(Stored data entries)
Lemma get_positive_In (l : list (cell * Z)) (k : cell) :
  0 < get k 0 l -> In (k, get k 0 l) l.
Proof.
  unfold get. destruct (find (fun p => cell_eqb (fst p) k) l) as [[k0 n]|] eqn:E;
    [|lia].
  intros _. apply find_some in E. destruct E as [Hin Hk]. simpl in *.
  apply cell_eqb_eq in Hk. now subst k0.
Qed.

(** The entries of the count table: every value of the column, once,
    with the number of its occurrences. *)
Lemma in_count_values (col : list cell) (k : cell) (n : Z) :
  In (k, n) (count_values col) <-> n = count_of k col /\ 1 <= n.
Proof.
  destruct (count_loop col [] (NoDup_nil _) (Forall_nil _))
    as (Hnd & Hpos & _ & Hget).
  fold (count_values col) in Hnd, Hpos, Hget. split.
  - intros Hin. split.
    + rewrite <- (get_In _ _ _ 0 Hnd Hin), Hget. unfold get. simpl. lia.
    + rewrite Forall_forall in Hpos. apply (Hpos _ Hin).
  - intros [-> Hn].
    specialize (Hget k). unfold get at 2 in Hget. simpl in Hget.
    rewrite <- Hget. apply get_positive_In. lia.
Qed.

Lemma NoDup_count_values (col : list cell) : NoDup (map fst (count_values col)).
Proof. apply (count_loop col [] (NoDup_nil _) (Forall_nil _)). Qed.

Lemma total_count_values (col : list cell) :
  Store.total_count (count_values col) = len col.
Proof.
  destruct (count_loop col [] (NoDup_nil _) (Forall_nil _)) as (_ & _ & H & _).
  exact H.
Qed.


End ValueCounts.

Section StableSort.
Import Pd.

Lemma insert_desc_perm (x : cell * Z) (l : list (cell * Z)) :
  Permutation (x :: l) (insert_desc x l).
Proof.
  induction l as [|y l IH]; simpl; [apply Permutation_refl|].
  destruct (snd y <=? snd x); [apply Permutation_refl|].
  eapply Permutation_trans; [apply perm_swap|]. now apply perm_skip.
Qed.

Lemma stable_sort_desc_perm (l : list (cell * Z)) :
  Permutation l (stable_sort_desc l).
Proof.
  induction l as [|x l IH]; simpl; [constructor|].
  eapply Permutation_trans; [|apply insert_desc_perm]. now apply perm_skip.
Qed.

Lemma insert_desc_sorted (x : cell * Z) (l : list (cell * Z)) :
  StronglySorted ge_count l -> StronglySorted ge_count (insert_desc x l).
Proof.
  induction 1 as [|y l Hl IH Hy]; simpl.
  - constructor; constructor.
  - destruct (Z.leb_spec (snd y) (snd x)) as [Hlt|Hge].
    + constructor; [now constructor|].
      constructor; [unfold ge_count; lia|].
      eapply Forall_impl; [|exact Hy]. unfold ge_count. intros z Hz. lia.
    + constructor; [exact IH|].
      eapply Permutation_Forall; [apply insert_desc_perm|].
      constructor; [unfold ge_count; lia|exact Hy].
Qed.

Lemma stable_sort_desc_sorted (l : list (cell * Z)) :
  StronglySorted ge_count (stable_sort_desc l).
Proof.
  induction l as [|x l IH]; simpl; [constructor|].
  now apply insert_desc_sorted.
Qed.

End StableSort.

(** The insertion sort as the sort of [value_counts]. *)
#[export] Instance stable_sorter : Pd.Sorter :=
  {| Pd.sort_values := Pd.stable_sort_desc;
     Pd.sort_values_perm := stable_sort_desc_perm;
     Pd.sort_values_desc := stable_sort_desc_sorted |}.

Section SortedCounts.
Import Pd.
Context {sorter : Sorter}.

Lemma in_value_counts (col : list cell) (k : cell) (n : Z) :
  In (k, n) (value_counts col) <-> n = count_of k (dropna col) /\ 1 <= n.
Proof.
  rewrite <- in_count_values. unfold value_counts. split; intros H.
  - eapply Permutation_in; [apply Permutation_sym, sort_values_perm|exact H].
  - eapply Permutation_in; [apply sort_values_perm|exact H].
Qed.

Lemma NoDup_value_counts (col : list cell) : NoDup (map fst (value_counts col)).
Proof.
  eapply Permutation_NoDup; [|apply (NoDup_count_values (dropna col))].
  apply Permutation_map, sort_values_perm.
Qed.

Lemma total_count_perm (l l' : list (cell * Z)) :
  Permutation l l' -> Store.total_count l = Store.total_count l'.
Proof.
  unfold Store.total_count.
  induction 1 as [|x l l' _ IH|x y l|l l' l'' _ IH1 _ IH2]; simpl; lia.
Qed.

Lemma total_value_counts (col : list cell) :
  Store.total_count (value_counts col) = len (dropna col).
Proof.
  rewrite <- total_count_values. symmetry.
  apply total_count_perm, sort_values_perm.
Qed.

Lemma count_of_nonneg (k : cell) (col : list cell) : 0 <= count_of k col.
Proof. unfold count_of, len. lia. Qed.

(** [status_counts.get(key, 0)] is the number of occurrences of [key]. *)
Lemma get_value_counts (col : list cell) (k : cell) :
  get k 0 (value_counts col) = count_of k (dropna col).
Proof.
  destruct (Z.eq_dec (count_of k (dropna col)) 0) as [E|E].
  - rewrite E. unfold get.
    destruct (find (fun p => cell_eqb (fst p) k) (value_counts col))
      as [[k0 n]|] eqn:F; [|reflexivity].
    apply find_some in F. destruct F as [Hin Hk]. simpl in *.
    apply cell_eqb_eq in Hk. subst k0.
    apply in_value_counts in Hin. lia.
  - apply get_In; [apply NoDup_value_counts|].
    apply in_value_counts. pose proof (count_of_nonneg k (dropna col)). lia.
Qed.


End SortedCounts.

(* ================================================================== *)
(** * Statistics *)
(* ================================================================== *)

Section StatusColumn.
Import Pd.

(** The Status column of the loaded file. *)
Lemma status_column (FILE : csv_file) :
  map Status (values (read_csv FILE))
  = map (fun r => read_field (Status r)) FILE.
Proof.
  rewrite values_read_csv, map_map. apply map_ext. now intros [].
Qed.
==
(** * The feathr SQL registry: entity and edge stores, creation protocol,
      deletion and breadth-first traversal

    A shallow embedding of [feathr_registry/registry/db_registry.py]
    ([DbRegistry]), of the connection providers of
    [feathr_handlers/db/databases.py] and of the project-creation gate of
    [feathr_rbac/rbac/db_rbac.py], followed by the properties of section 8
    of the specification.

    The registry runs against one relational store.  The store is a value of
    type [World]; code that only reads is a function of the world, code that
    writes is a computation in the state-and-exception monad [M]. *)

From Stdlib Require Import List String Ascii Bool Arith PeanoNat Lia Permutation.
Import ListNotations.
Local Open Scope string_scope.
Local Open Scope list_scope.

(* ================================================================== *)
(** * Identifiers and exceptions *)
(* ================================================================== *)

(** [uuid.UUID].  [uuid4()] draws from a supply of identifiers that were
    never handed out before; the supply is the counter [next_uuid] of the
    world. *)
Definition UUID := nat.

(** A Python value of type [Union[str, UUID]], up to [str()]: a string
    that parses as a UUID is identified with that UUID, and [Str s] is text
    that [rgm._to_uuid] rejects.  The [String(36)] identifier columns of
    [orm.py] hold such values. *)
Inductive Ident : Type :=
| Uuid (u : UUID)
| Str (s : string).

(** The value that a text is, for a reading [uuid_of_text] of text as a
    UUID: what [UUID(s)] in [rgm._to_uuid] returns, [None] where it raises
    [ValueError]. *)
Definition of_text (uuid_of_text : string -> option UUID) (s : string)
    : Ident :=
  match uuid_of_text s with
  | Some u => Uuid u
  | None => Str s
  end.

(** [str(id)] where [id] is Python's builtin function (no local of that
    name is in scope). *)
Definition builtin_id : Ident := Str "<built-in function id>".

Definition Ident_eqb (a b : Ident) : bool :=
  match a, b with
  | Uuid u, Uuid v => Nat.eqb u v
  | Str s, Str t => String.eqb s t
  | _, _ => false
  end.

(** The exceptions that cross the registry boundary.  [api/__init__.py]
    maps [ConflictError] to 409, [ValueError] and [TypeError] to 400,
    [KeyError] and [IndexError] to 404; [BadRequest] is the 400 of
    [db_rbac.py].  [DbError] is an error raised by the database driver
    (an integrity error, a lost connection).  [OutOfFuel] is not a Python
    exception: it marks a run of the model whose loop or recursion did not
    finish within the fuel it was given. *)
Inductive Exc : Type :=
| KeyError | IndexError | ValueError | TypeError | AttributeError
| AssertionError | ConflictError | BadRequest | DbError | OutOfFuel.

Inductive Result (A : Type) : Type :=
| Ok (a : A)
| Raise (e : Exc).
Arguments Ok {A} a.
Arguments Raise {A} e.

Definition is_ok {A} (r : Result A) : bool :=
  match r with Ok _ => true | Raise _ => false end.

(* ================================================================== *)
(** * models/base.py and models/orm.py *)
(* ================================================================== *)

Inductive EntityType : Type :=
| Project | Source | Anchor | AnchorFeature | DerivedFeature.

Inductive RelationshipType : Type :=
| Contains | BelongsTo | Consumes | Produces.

§ Work required
Reproduce each line of the records in which the word "occurrences" appears.

§ Solution for this problem
    with the number of its occurrences. *)
(** [status_counts.get(key, 0)] is the number of occurrences of [key]. *)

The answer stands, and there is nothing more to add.